Há 50 anos o Rio comemorava seu quarto centenário. Na plateia lotada do Teatro Municipal, homens de smoking e mulheres de vestido longo assistiam ao “Martírio de São Sebastião”, de D’Annunzio e Debussy. Geneviève Page, uma linda atriz francesa, vestindo apenas uma malha sobre o corpo nu, encarnava nosso santo padroeiro.

Suspensos à sua voz encantatória, esperávamos o momento culminante em que o santo é flechado, senão quando entra pelas janelas abertas de um teatro então sem ventilação o canto alegre do Bola Preta, vizinho ruidoso do Municipal. “Quem não chora, não mama” entoava o cordão que, à sua maneira, comemorava o quarto centenário da Mui Leal e Heroica Cidade de São Sebastião do Rio de Janeiro. Gargalhadas na plateia. Assim é o Rio que eu nunca esqueci, o Rio que nos pertence a todos, diferentes e desiguais, absurdo e sedutor patrimônio dos cariocas, uma cidade rebelde e inconformada que nos momentos de desespero compõe suas melhores canções.

O ano que começa será festivo. Quatrocentos e cinquenta anos é data que se comemora como convém à índole desta cidade cosmopolita que, a cada réveillon, reúne no seu mais belo salão de festas — suas areias, seu mar — milhões de brasileiros e turistas para saudar o Novo Ano. Plural, abre-se ao mundo e às línguas que não fala, mas improvisa, acolhe a diversidade das crenças e ritos.

O secretário-geral da ONU, Ban Ki-moon, criou uma rede global de cidades selecionadas para ser laboratório de estilos de vida sustentáveis. Lá está o Rio entre as escolhidas. Uma aposta inteligente em quem já deu provas sucessivas de energia criativa. Quando o Rio começar a sair literalmente do buraco das obras de renovação em que está mergulhado, quando os tapumes caírem, dias melhores virão.
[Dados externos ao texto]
(* ===== verification/Catalog.v ===== *)
(** The catalog state (src/src/storage/catalog.rs): branch heads, the single
    conditional namespace root, loading and publication. *)

From S2P Require Import Prelude Domain Layout Format Wire Segment Backend CatalogIndex.
From stdpp Require Import base strings gmap list sorting.
From Stdlib Require Import ZArith Lia.
Open Scope Z_scope.

(** ** Branch heads and the namespace root *)

Record Head : Set := mkHead {
  hd_attachment : option Digest;
  hd_sealed : option ActiveHeader;
  hd_pending : option ActiveHeader;
}.

#[export] Instance Head_eq_dec : EqDecision Head.
Proof. solve_decision. Defined.

Definition Head_default : Head := mkHead None None None.

Record State : Type := mkState {
  st_revision : option (list Z);
  st_database : option Digest;
  st_attachment : option Digest;
  st_sealed : option ActiveHeader;
  st_pending : option ActiveHeader;
  st_placements : Index;
  st_endpoints : Index;
  st_retentions : Index;
  st_advisory : Index;
  st_uncertain : bool;
  st_heads : Index;
  st_selected : bytes;
}.

Definition set_heads (s : State) (ix : Index) : State :=
  mkState (st_revision s) (st_database s) (st_attachment s) (st_sealed s) (st_pending s)
    (st_placements s) (st_endpoints s) (st_retentions s) (st_advisory s) (st_uncertain s) ix (st_selected s).
Definition set_placements (s : State) (ix : Index) : State :=
  mkState (st_revision s) (st_database s) (st_attachment s) (st_sealed s) (st_pending s)
    ix (st_endpoints s) (st_retentions s) (st_advisory s) (st_uncertain s) (st_heads s) (st_selected s).
Definition set_endpoints (s : State) (ix : Index) : State :=
  mkState (st_revision s) (st_database s) (st_attachment s) (st_sealed s) (st_pending s)
    (st_placements s) ix (st_retentions s) (st_advisory s) (st_uncertain s) (st_heads s) (st_selected s).
Definition set_retentions (s : State) (ix : Index) : State :=
  mkState (st_revision s) (st_database s) (st_attachment s) (st_sealed s) (st_pending s)
    (st_placements s) (st_endpoints s) ix (st_advisory s) (st_uncertain s) (st_heads s) (st_selected s).
Definition set_advisory (s : State) (ix : Index) : State :=
  mkState (st_revision s) (st_database s) (st_attachment s) (st_sealed s) (st_pending s)
    (st_placements s) (st_endpoints s) (st_retentions s) ix (st_uncertain s) (st_heads s) (st_selected s).
Definition set_revision (s : State) (r : option (list Z)) (uncertain : bool) : State :=
  mkState r (st_database s) (st_attachment s) (st_sealed s) (st_pending s)
    (st_placements s) (st_endpoints s) (st_retentions s) (st_advisory s) uncertain (st_heads s) (st_selected s).

Definition BRANCH_MAGIC : bytes := ascii "ZBRANCH1".
Definition CATALOG_MAGIC : bytes := ascii "ZCAT0001".

(** [validate_head] (src/src/storage/handle.rs). *)
Definition head_byte (c : Z) : bool :=
  ((48 <=? c) && (c <=? 57)) || ((65 <=? c) && (c <=? 90)) || ((97 <=? c) && (c <=? 122))
  || (c =? 46) || (c =? 95) || (c =? 45).
Definition validate_head (name : bytes) : result StoreError unit :=
  fail_if (zlen name =? 0) || (128 <? zlen name) || negb (forallb head_byte name)
    with InvalidConfiguration ;;
  Ok tt.

(** [str::from_utf8]: the well-formed byte sequences of the Unicode standard. *)
Definition utf8_tail (b : Z) : bool := (128 <=? b) && (b <=? 191).
Definition utf8_second3 (a b : Z) : bool :=
  if a =? 224 then (160 <=? b) && (b <=? 191)
  else if a =? 237 then (128 <=? b) && (b <=? 159)
  else (225 <=? a) && (a <=? 239) && utf8_tail b.
Definition utf8_second4 (a b : Z) : bool :=
  if a =? 240 then (144 <=? b) && (b <=? 191)
  else if a =? 244 then (128 <=? b) && (b <=? 143)
  else (241 <=? a) && (a <=? 243) && utf8_tail b.

Fixpoint from_utf8 (v : bytes) : bool :=
  match v with
  | [] => true
  | a :: v1 =>
      if a <? 128 then from_utf8 v1
      else match v1 with
           | [] => false
           | b :: v2 =>
               if (194 <=? a) && (a <=? 223) then utf8_tail b && from_utf8 v2
               else match v2 with
                    | [] => false
                    | c :: v3 =>
                        if (224 <=? a) && (a <=? 239)
                        then utf8_second3 a b && utf8_tail c && from_utf8 v3
                        else match v3 with
                             | [] => false
                             | d :: v4 => utf8_second4 a b && utf8_tail c && utf8_tail d && from_utf8 v4
                             end
                    end
           end
  end.

Section States.
Context `{Hashes, ZstdLib, StorageBackend B}.

Definition write_header (h : option ActiveHeader) : bytes :=
  match h with Some h => [1] ++ ActiveHeader_encode h | None => [0] end.

Definition read_header : dm Decoder (option ActiveHeader) :=
  do tag <- wire_u8 ;;
  if tag =? 0 then dret None
  else if tag =? 1 then
    do b <- wire_array SECTOR_SIZE ;;
    do h <- dlift (format (ActiveHeader_decode b)) ;;
    dret (Some h)
  else dlift (Err (Corrupt 0)).

Definition Head_encode (h : Head) : bytes :=
  BRANCH_MAGIC ++ write_id (hd_attachment h) ++ write_header (hd_sealed h) ++
  write_header (hd_pending h).

Definition head_body : dm Decoder Head :=
  do magic <- wire_take 8 ;;
  do _ <- dfail_if (negb (bytes_eqb magic BRANCH_MAGIC)) (Corrupt 0) ;;
  do attachment <- read_id ;;
  do sealed <- read_header ;;
  do pending <- read_header ;;
  dret (mkHead attachment sealed pending).

Definition header_foreign (database : option Digest) (h : ActiveHeader) : bool :=
  negb (bool_decide (database = Some (ah_database_id h)))
  || bytes_eqb (ah_parent_physical_digest h) ZERO_DIGEST.

Definition Head_decode (b : bytes) (database : option Digest) : result StoreError Head :=
  let* p := head_body (Decoder_new b) in
  let h := fst p in
  let* _ := Decoder_finish (snd p) in
  fail_if existsb (header_foreign database) (option_list (hd_sealed h) ++ option_list (hd_pending h))
    with IdentityMismatch ;;
  Ok h.

Definition encode_root (s : State) : bytes :=
  let b := CATALOG_MAGIC ++ write_id (st_database s) ++
    concat (map (fun ix => write_id (ix_head ix))
      [st_placements s; st_endpoints s; st_retentions s; st_advisory s; st_heads s]) in
  b ++ blake3 b.

Definition root_body : dm Decoder (option Digest * list (option Digest)) :=
  do database <- read_id ;;
  do placements <- read_id ;;
  do endpoints <- read_id ;;
  do retentions <- read_id ;;
  do advisory <- read_id ;;
  do heads <- read_id ;;
  dret (database, [placements; endpoints; retentions; advisory; heads]).

Definition check_head (database : option Digest) (p : list Z * bytes) : result StoreError unit :=
  fail_if negb (from_utf8 (fst p)) with Corrupt 0 ;;
  let* _ := validate_head (fst p) in
  let* _ := Head_decode (snd p) database in
  Ok tt.

Definition load_for (b : B) (selected : bytes) : result StoreError State :=
  let* r := backend (read_root b) in
  match r with
  | None => Ok (mkState None None None None None Index_default Index_default Index_default
                  Index_default false Index_default selected)
  | Some r =>
      let v := rr_bytes r in
      fail_if (zlen v <? 40) || negb (bytes_eqb (slice v 0 8) CATALOG_MAGIC)
              || negb (bytes_eqb (blake3 (slice v 0 (zlen v - 32))) (slice v (zlen v - 32) (zlen v)))
        with Corrupt 0 ;;
      let* p := root_body (Decoder_new (slice v 8 (zlen v - 32))) in
      match fst p with
      | (database, [placements; endpoints; retentions; advisory; hs]) =>
          let* heads := Index_load b hs in
          let* _ := Decoder_finish (snd p) in
          let* _ := mmap (check_head database) (sorted_list (ix_entries heads)) in
          let* head := match ix_entries heads !! selected with
                       | Some e => Head_decode e database
                       | None => Ok Head_default
                       end in
          let* placements := Index_load b placements in
          let* endpoints := Index_load b endpoints in
          let* retentions := Index_load b retentions in
          let* advisory := Index_load b advisory in
          Ok (mkState (Some (rr_revision r)) database (hd_attachment head) (hd_sealed head)
                (hd_pending head) placements endpoints retentions advisory false heads selected)
      | _ => Err (Corrupt 0)
      end
  end.

Definition all_heads (s : State) : result StoreError (list Head) :=
  mmap (fun p => Head_decode (snd p) (st_database s)) (sorted_list (ix_entries (st_heads s))).

Definition has_pending (s : State) : result StoreError bool :=
  let* heads := all_heads s in
  Ok (existsb (fun h => bool_decide (is_Some (hd_pending h))) heads).

(** The branch entry of the selected head. *)
Definition update_heads (s : State) : State :=
  let name := if bytes_eqb (st_selected s) [] then ascii "main" else st_selected s in
  if bool_decide (is_Some (st_attachment s)) || bool_decide (is_Some (st_sealed s))
     || bool_decide (is_Some (st_pending s))
  then set_heads s (Index_insert (st_heads s) name
         (Head_encode (mkHead (st_attachment s) (st_sealed s) (st_pending s))))
  else set_heads s (Index_remove (st_heads s) name).

(** [self.<index>.flush(backend)?] *)
Definition flush_one (get : State -> Index) (set : State -> Index -> State)
    (acc : result StoreError unit * State * B) : result StoreError unit * State * B :=
  match acc with
  | (Ok _, s, b) =>
      match Index_flush b (get s) with
      | (Ok ix, b') => (Ok tt, set s ix, b')
      | (Err e, b') => (Err e, s, b')
      end
  | _ => acc
  end.

Definition flush_all (b : B) (s : State) : result StoreError unit * State * B :=
  flush_one st_advisory set_advisory
    (flush_one st_retentions set_retentions
      (flush_one st_endpoints set_endpoints
        (flush_one st_placements set_placements
          (flush_one st_heads set_heads (Ok tt, s, b))))).

Definition publish (b : B) (s : State) : result StoreError unit * State * B :=
  if st_uncertain s then (Err (Domain.Backend BUncertain), s, b)
  else
    match flush_all b (update_heads s) with
    | (Err e, s, b) => (Err e, s, b)
    | (Ok _, s, b) =>
        match compare_exchange_root b (st_revision s) (encode_root s) with
        | (Err e, b) => (Err (Domain.Backend e), set_revision s (st_revision s) true, b)
        | (Ok (Applied revision), b) => (Ok tt, set_revision s (Some revision) (st_uncertain s), b)
        | (Ok Stale, b) => (Err (Domain.Backend BStale), set_revision s (st_revision s) true, b)
        | (Ok Uncertain, b) => (Err (Domain.Backend BUncertain), set_revision s (st_revision s) true, b)
        end
    end.

Definition publish_confirmed (b : B) (s : State) : result StoreError unit * State * B :=
  match publish b s with
  | (Err (Domain.Backend BUncertain), s, b) =>
      match read_root b with
      | Err e => (Err (Domain.Backend e), s, b)
      | Ok (Some r) =>
          if bytes_eqb (rr_bytes r) (encode_root s)
          then (Ok tt, set_revision s (Some (rr_revision r)) false, b)
          else (Err (Domain.Backend BUncertain), s, b)
      | Ok None => (Err (Domain.Backend BUncertain), s, b)
      end
  | other => other
  end.

End States.

(** ** Lemmas *)

Section StateLemmas.
Context {H : Hashes} {HOK : HashesOk H} {Z0 : ZstdLib} {ZOK : ZstdOk Z0}.

(** *** Head codec *)

Lemma is_bytes_ActiveHeader_encode h : active_header_ok h -> is_bytes (ActiveHeader_encode h).
Proof.
  intros (H1 & H2 & H3 & H4 & H5 & _). destruct H1 as [_ H1], H2 as [_ H2], H3 as [_ H3], H4 as [_ H4], H5 as [_ H5].
  unfold ActiveHeader_encode, put_sector_checksum, put_policy, put_u32, put_u64, put_u16.
  assert (is_bytes (LayoutPolicy_encode (ah_layout h))) by apply is_bytes_LayoutPolicy_encode.
  assert (is_bytes ACTIVE_MAGIC) by apply is_bytes_ascii.
  auto 40 with bytedb.
Qed.

Lemma reads_header h :
  (forall x, h = Some x -> active_header_ok x) -> reads read_header (write_header h) h.
Proof.
  intros Hh. unfold read_header, write_header. destruct h as [x|].
  - specialize (Hh x eq_refl). eapply reads_bind; [apply reads_u8; unfold is_u8; lia|]. cbn [Z.eqb Pos.eqb].
    eapply reads_bind_end.
    { rewrite <- (zlen_ActiveHeader_encode x). apply reads_array, is_bytes_ActiveHeader_encode, Hh. }
    eapply reads_lift; [apply format_Ok; by apply active_header_roundtrip_lemma|]. apply reads_ret.
  - eapply reads_bind_end; [apply reads_u8; unfold is_u8; lia|]. apply reads_ret.
Qed.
O Rio é uma cidade que tem amanhã, o que é preciso lembrar quando bater o desespero no trânsito ou uma tragédia a mais abalar a confiança no futuro. Não é um acaso que seja aqui que um Museu do Amanhã avança sobre o mar, confundindo e desmentindo quem associa museu à guarda do passado. Neste caso, trata-se da guarda do futuro, o que é concepção originalíssima que coloca o Rio na ponta da reflexão sobre o mundo em que vamos viver. O curador do museu, o físico Luiz Alberto Oliveira, um dos melhores cérebros do país, explica que, se o amanhã guarda muitos futuros possíveis, para o bem ou para o mal seremos as escolhas que fizermos frente a esses possíveis. Já sabemos que vamos na direção de mudanças climáticas extremas que pedem reflexão sobre a matriz energética. De alteração da biodiversidade que ameaça com a extinção de espécies. De vidas mais longas que estão mudando os critérios do que é envelhecer.

Cidades estressadas e criativas serão mais integradas e enfrentarão os problemas do consumo e da desigualdade. A multiplicação de tecnologias vai impactar cada vez mais a medicina, a comunicação, a educação e a agricultura. Desponta a iminente possibilidade de vida artificial com seus riscos e desafios éticos.

O museu é uma promessa educativa, que propiciará o aprendizado da escolha refletida e informada e a consciência de que o amanhã já está em nós, hoje.

Na passagem de um ano vem à tona o desejo de descobrir o que o destino esconde para o ano que entra. Ora, o destino não está escrito em lugar nenhum, ele se escreve na medida em que se cumpre, foi o que me ensinou o Prêmio Nobel de Biologia Jacques Monod. É o resultado próximo ou longínquo de nossas escolhas, da ação humana.

As cidades — e o Rio é assim — são uma miríade de escolhas de vida, de formas de convivência que vão pouco a pouco desenhando um tecido urbano, um território e uma cultura. Assim também são os amanhãs que escolhemos todo dia e que desenham nossas vidas.

Desejo aos cariocas, nesse aniversário, que com 450 anos tomem juízo e façam sempre melhores e refletidas escolhas.